Records supplied:
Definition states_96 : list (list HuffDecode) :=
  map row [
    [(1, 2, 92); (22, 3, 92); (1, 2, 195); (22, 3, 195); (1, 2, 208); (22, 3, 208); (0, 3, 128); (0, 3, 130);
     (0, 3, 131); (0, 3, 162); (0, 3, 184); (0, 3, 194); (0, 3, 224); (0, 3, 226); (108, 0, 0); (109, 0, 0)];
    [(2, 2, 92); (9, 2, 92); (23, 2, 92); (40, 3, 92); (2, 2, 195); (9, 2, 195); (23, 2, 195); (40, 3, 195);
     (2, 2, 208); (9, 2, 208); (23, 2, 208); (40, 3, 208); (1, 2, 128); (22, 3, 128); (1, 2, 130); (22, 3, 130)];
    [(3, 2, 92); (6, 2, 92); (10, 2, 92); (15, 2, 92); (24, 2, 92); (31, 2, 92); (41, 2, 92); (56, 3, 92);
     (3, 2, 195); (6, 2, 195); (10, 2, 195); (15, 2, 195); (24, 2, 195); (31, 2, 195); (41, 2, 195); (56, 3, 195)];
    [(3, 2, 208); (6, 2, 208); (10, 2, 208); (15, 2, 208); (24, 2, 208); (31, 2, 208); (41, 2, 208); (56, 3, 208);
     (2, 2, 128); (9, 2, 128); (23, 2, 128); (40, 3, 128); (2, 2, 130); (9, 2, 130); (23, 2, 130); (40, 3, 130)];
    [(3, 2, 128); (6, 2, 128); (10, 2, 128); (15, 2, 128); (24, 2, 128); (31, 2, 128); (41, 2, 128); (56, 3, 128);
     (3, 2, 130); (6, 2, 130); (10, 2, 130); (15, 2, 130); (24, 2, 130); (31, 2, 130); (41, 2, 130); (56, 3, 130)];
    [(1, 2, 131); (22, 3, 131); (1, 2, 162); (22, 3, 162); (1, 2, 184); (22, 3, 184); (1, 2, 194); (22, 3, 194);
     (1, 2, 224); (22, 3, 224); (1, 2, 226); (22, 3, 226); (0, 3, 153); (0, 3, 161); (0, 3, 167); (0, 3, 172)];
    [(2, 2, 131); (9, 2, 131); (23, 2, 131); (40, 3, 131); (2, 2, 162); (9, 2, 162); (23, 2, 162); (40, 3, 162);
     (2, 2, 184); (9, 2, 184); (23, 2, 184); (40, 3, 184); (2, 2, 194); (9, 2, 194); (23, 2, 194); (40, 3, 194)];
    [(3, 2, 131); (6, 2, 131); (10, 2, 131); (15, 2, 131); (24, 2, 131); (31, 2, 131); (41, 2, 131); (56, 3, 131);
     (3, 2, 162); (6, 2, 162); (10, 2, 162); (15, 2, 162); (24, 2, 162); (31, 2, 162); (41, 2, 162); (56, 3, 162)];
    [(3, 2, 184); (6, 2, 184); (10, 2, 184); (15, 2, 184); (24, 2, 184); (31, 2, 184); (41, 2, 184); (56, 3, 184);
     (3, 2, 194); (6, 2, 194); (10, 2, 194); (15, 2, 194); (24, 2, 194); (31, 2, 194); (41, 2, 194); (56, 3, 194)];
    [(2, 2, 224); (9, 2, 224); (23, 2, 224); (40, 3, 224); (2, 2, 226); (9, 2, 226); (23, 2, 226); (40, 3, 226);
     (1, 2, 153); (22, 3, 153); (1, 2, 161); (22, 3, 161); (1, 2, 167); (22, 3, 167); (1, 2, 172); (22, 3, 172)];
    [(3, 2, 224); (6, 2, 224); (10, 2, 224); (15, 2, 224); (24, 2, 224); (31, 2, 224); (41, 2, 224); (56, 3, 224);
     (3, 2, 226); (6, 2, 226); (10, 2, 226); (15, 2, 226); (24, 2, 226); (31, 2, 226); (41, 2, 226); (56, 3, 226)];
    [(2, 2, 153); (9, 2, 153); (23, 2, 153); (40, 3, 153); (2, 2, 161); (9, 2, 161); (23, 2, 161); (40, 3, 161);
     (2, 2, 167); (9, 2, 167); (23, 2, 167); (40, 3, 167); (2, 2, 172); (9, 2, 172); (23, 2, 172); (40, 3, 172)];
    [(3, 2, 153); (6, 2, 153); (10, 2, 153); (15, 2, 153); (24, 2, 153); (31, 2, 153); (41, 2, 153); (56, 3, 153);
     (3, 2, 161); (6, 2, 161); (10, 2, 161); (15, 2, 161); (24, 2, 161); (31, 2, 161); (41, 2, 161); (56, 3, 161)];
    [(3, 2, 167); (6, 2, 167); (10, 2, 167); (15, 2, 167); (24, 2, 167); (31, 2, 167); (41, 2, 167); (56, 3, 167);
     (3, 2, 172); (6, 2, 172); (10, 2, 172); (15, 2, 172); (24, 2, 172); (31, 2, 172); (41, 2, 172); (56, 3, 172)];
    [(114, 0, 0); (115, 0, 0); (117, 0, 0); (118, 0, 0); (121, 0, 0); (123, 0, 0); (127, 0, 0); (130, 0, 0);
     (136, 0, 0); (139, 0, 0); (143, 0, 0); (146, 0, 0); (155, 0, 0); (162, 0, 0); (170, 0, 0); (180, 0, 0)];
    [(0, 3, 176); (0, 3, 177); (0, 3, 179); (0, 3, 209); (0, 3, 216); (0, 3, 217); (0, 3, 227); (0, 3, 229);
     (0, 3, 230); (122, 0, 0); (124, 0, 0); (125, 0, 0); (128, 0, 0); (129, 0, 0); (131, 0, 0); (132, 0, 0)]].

--

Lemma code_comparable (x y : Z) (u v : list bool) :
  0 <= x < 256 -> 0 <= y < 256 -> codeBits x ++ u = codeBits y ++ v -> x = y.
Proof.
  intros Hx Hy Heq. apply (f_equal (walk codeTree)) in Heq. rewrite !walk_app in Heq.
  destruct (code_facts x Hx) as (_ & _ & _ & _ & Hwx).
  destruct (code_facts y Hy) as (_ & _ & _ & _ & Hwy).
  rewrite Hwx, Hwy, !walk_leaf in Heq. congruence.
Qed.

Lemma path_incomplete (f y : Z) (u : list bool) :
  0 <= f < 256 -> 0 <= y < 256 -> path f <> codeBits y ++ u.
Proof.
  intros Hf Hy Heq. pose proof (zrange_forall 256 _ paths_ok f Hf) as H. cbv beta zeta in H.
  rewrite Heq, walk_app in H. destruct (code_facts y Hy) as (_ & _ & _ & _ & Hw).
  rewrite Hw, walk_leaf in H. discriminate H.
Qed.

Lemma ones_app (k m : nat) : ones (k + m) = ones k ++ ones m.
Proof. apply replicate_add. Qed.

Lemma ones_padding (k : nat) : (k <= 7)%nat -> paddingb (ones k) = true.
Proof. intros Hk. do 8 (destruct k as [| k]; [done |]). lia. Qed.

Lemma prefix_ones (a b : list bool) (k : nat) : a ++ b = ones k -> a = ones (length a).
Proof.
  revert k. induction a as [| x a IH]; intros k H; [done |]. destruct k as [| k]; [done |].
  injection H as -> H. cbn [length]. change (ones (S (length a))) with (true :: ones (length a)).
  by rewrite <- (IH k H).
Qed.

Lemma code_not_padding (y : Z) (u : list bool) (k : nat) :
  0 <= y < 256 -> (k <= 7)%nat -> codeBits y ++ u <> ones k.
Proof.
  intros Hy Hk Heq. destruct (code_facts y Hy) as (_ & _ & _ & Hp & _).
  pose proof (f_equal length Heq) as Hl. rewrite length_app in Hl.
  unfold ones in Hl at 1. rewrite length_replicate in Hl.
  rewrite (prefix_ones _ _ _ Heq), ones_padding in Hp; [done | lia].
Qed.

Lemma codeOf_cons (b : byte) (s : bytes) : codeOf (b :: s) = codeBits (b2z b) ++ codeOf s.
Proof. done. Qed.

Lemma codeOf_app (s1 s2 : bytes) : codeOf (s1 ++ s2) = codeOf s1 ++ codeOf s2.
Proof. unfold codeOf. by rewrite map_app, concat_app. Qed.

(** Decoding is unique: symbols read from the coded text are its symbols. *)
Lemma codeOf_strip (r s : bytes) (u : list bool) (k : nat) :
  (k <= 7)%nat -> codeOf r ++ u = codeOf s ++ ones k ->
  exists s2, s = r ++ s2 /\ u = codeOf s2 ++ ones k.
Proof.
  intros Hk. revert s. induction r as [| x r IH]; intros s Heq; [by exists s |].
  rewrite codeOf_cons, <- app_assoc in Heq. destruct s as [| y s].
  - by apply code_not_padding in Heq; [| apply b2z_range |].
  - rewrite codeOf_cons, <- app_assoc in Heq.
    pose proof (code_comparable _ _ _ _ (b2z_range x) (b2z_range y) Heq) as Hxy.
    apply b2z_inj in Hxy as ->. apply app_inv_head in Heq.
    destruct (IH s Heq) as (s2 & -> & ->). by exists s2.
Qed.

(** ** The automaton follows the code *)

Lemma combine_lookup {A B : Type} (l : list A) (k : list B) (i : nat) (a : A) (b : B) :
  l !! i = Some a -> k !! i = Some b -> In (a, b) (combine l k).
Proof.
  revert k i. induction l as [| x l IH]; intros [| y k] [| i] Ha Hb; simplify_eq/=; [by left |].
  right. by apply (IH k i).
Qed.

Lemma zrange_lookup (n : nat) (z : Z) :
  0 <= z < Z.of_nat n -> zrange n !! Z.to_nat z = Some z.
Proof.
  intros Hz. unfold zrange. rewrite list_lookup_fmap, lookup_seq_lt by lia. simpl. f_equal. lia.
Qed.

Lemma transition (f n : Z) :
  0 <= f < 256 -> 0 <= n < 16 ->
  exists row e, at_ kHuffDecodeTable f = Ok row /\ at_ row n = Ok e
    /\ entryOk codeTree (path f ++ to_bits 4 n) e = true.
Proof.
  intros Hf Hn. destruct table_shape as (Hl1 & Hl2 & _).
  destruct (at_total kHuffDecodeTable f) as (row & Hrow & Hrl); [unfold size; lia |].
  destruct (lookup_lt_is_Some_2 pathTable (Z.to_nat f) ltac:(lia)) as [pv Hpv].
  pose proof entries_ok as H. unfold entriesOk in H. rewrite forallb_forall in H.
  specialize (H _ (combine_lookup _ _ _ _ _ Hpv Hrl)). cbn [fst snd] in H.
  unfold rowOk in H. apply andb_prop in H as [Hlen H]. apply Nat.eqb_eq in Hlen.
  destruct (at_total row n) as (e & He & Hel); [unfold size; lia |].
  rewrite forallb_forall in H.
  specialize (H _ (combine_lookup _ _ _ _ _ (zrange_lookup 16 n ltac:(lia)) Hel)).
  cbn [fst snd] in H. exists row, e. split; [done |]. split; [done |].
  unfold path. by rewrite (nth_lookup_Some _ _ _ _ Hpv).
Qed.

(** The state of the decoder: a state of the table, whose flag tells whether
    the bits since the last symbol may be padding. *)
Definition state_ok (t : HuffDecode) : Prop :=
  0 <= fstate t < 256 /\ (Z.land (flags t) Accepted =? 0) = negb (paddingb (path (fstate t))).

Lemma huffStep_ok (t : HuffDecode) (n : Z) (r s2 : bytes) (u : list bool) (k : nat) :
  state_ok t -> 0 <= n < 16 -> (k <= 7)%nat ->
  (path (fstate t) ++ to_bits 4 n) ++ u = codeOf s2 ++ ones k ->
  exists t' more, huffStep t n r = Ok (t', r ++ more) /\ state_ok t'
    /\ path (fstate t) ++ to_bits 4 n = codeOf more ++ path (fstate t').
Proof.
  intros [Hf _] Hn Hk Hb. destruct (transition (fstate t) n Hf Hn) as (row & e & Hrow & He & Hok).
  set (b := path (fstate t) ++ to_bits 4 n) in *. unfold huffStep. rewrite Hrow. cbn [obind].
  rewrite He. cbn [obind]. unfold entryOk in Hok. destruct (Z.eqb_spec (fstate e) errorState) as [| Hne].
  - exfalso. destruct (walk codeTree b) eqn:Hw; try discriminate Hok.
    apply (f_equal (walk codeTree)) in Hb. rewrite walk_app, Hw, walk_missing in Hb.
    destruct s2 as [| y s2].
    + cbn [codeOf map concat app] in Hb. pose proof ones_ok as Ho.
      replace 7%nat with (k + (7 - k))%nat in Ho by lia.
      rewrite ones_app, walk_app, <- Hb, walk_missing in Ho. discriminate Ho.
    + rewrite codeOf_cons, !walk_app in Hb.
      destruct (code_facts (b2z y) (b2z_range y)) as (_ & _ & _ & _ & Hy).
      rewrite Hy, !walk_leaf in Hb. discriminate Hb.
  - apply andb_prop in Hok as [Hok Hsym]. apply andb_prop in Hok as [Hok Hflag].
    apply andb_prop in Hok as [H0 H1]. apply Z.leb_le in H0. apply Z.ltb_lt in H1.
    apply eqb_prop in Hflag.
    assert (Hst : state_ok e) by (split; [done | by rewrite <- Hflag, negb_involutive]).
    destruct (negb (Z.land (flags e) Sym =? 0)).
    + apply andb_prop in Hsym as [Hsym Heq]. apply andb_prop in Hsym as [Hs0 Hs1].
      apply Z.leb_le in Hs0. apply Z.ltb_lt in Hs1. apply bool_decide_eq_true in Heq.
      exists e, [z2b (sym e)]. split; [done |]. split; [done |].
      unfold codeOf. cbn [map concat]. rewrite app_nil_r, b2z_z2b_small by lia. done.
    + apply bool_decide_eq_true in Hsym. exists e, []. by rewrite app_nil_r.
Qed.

---

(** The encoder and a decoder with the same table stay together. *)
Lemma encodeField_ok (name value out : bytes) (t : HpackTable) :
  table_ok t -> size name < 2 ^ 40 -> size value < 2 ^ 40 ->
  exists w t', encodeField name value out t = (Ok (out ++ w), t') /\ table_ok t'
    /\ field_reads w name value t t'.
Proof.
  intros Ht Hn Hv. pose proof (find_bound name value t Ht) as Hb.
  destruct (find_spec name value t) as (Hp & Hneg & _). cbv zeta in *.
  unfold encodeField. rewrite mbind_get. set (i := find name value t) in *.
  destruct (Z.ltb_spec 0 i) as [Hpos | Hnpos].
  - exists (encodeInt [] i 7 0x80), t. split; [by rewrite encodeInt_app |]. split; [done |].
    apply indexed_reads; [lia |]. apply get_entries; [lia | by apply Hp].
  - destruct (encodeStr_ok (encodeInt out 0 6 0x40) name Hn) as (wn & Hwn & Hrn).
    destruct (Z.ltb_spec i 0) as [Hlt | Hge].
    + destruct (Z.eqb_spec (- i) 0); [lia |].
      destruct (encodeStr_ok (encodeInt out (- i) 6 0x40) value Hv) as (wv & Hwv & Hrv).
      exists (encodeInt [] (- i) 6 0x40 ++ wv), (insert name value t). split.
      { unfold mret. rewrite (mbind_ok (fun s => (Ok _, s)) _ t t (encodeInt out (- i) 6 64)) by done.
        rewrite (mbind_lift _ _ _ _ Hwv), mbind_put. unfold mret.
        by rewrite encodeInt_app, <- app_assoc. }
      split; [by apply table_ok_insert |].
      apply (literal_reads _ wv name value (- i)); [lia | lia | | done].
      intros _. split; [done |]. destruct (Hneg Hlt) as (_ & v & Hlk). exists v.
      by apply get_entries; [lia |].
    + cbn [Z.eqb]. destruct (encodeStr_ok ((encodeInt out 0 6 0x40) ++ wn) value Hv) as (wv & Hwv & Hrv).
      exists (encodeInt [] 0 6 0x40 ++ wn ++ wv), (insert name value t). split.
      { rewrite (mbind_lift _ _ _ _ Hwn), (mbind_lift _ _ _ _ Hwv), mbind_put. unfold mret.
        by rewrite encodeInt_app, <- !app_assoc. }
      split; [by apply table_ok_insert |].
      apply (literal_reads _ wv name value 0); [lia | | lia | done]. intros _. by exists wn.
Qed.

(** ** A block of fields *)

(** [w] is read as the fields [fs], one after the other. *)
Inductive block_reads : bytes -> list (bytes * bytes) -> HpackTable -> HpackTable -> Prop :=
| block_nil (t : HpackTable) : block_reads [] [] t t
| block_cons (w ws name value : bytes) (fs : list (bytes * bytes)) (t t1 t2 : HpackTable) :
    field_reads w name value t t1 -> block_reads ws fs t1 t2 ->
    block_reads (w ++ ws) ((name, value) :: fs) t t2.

What the task requires: Of the lines above, output exactly those from the line bearing "Definition states_96 : list" through the line bearing "(2, 2, 184);", inclusive.

Exercise answer:
Definition states_96 : list (list HuffDecode) :=
  map row [
    [(1, 2, 92); (22, 3, 92); (1, 2, 195); (22, 3, 195); (1, 2, 208); (22, 3, 208); (0, 3, 128); (0, 3, 130);
     (0, 3, 131); (0, 3, 162); (0, 3, 184); (0, 3, 194); (0, 3, 224); (0, 3, 226); (108, 0, 0); (109, 0, 0)];
    [(2, 2, 92); (9, 2, 92); (23, 2, 92); (40, 3, 92); (2, 2, 195); (9, 2, 195); (23, 2, 195); (40, 3, 195);
     (2, 2, 208); (9, 2, 208); (23, 2, 208); (40, 3, 208); (1, 2, 128); (22, 3, 128); (1, 2, 130); (22, 3, 130)];
    [(3, 2, 92); (6, 2, 92); (10, 2, 92); (15, 2, 92); (24, 2, 92); (31, 2, 92); (41, 2, 92); (56, 3, 92);
     (3, 2, 195); (6, 2, 195); (10, 2, 195); (15, 2, 195); (24, 2, 195); (31, 2, 195); (41, 2, 195); (56, 3, 195)];
    [(3, 2, 208); (6, 2, 208); (10, 2, 208); (15, 2, 208); (24, 2, 208); (31, 2, 208); (41, 2, 208); (56, 3, 208);
     (2, 2, 128); (9, 2, 128); (23, 2, 128); (40, 3, 128); (2, 2, 130); (9, 2, 130); (23, 2, 130); (40, 3, 130)];
    [(3, 2, 128); (6, 2, 128); (10, 2, 128); (15, 2, 128); (24, 2, 128); (31, 2, 128); (41, 2, 128); (56, 3, 128);
     (3, 2, 130); (6, 2, 130); (10, 2, 130); (15, 2, 130); (24, 2, 130); (31, 2, 130); (41, 2, 130); (56, 3, 130)];
    [(1, 2, 131); (22, 3, 131); (1, 2, 162); (22, 3, 162); (1, 2, 184); (22, 3, 184); (1, 2, 194); (22, 3, 194);
     (1, 2, 224); (22, 3, 224); (1, 2, 226); (22, 3, 226); (0, 3, 153); (0, 3, 161); (0, 3, 167); (0, 3, 172)];
    [(2, 2, 131); (9, 2, 131); (23, 2, 131); (40, 3, 131); (2, 2, 162); (9, 2, 162); (23, 2, 162); (40, 3, 162);
     (2, 2, 184); (9, 2, 184); (23, 2, 184); (40, 3, 184); (2, 2, 194); (9, 2, 194); (23, 2, 194); (40, 3, 194)];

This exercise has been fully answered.